MbIL-2 regulates receptor repertoire to enhance NK cell cytotoxicity.

a: Unsupervised cluster analysis of NK cell receptors in NK-92-VEC cells and NK-92-mbIL-2 cell transcriptome profiles (n = 3). NK-92-VEC maintained with 200 U/ml IL-2 and NK-92-mbIL-2 maintained without IL-2 for RNA-sequencing. b: qPCR analysis of NK cell activating receptor gene expression in NK-92-VEC and NK-92-mbIL-2 cells (n = 3). NK-92-VEC maintained with 200 U/ml IL-2 and NK-92-mbIL-2 maintained without IL-2 for assays. c: qPCR analysis of NK cell inhibitory receptor gene expression in NK-92-VEC and NK-92-mbIL-2 cells (n = 3). NK-92-VEC maintained with 200 U/ml IL-2 and NK-92-mbIL-2 maintained without IL-2 for assays. d: Flow cytometric analysis of NKG2D and DNAM1 expression in NK-92-VEC and NK-92-mbIL-2 cells. NK-92-VEC maintained with 200 U/ml IL-2 and NK-92-mbIL-2 maintained without IL-2 for assays. e: Direct lysis of NK cells against target cell K562. Effector cells were blocked with NKG2D antibody or isotype antibody for 1 h and then co-incubated with the target cells for 4 h at the indicated effector: target ratio.

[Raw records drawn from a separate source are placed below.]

(** What the participant changes do to the attendees of the event. *)
Lemma edited_attendees_spec changes attendees :
  let final := edited_attendees changes attendees in
  (forall add email, ch_add_participants changes = Some add ->
                     In email add -> In (JsString email) final)
  /\ (forall remove email,
        ch_remove_participants changes = Some remove ->
        In email remove ->
        (forall add, ch_add_participants changes = Some add -> ~ In email add) ->
        ~ In (JsString email) final)
  /\ (forall v, In v final ->
                In v attendees
                \/ exists add email, ch_add_participants changes = Some add
                                     /\ In email add /\ v = JsString email)
  /\ (forall remove v,
        ch_remove_participants changes = Some remove ->
        In v final ->
        truthy v = true
        \/ exists add email, ch_add_participants changes = Some add
                             /\ In email add /\ v = JsString email).
Proof.
  intro final. unfold final, edited_attendees. clear final.
  set (kept := match ch_remove_participants changes with
               | Some remove => remove_attendees remove attendees
               | None => attendees
               end).
  assert (Hkept : forall v, In v kept -> In v attendees).
  { intros v. unfold kept. destruct (ch_remove_participants changes); [|auto].
    unfold remove_attendees. intro H. apply filter_In in H. exact (proj1 H). }
  assert (Hfinal : forall v,
             In v (match ch_add_participants changes with
                   | Some add => add_attendees add kept
                   | None => kept
                   end) ->
             In v kept
             \/ exists add email, ch_add_participants changes = Some add
                                  /\ In email add /\ v = JsString email).
  { intro v. destruct (ch_add_participants changes) as [add|]; [|auto].
    rewrite add_attendees_spec, in_app_iff, in_map_iff.
    intros [H|(email & <- & H)]; [now left|].
    apply filter_In in H. destruct H as [H _]. right. exists add, email. auto. }
  split; [|split; [|split]].
  - intros add email -> Hin. rewrite add_attendees_spec, in_app_iff.
    destruct (has_email (filter truthy kept) email) eqn:E.
    + left. apply has_email_in in E. apply filter_In in E. exact (proj1 E).
    + right. apply in_map. apply filter_In. split; [exact Hin|now rewrite E].
  - intros remove email Hrm Hin Hnot Hf.
    apply Hfinal in Hf. destruct Hf as [Hf|(add & email' & Ha & Hin' & Heq)].
    + unfold kept in Hf. rewrite Hrm in Hf. unfold remove_attendees in Hf.
      apply filter_In in Hf. destruct Hf as [_ Hf].
      rewrite (includes_in _ _ Hin), andb_false_r in Hf. discriminate.
    + injection Heq as <-. exact (Hnot add Ha Hin').
  - intros v Hf. apply Hfinal in Hf. destruct Hf as [Hf|Hf]; [left; auto|now right].
  - intros remove v Hrm Hf. apply Hfinal in Hf. destruct Hf as [Hf|Hf]; [|now right].
    left. unfold kept in Hf. rewrite Hrm in Hf. unfold remove_attendees in Hf.
    apply filter_In in Hf. destruct Hf as [_ Hf].
    apply andb_true_iff in Hf. exact (proj1 Hf).
Qed.
(* ------------------------------------------------------------------ *)
(** ** Answering *)
(* ------------------------------------------------------------------ *)

(** A draw from a started quiz with nothing pending shows a question. *)
Lemma next_question_running (st : app) :
  pairs st <> [] -> btn_start (ui st) = false -> scheduled st = 0 ->
  exists st', next_question st = Return st' /\
    score st' = score st /\ seen st' = seen st + 1 /\ Running st'.
Proof.
  intros Hne Hb Hsch. pose proof (index_used_in_range st Hne) as Hlt.
  apply nth_error_Some in Hlt.
  destruct (nth_error (deck_used st) (index_used st)) as [[cw ca]|] eqn:Hnth;
    [|congruence].
  destruct (next_question_spec st (cw, ca) Hnth)
    as [st' (Hq & Hd & Hi & Hp & Hg & Hc & Hsn & Hsc & Hw & Hsch' & Hb')].
  exists st'. split; [exact Hq|]. split; [exact Hsc|]. split; [exact Hsn|].
  unfold Running. split; [exact Hw|]. split; [now exists cw, ca|].
  split; [congruence|]. split; [congruence|].
  rewrite Hp. destruct (length (deck st) <=? idx st); [|exact Hne].
  exact (permutation_nonempty _ _ (shuffle_perm (gen st) (pairs st)) Hne).
Qed.

Lemma submit_correct (st : app) (w a : string) :
  waiting_for_next st = false -> current st = Some (w, a) ->
  exists st1, submit a st = Return st1 /\
    score st1 = score st + 1 /\ seen st1 = seen st /\
    waiting_for_next st1 = false /\ scheduled st1 = scheduled st + 1 /\
    current st1 = current st /\ pairs st1 = pairs st /\ deck st1 = deck st /\
    idx st1 = idx st /\ gen st1 = gen st /\
    btn_start (ui st1) = btn_start (ui st).
Proof.
  intros Hw Hc. unfold submit. rewrite Hw, Hc, String.eqb_refl.
  eexists. split; [reflexivity|]. simpl.
  repeat split; try reflexivity; congruence.
Qed.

Flow cytometric analysis of the proportion of GFP⁻7-AAD⁺ cells (n = 3). At the co-culture time, exogenous IL-2 was added to the NK-92-VEC cells and not added to the NK-92-mbIL-2 cells for assays. f: Flow cytometric analysis of the proportion of GFP⁺-CD107α⁺ cells after NK cells were blocked by NKG2D antibody or isotype antibody for 1 h co-incubation with target cells at 1:1 for 12 h (n = 3). At the co-culture time, exogenous IL-2 was added to the NK-92-VEC cells and not added to the NK-92-mbIL-2 cells for assays. g: ELISA data showing the release of IFN-γ by NK cells blocked by the NKG2D antibody or isotype antibody for 1 h after co-incubation with target cells at 1:1 for 5 h (n = 3). At the co-culture time, exogenous IL-2 was added to the NK-92-VEC cells and not added to the NK-92-mbIL-2 cells for assays.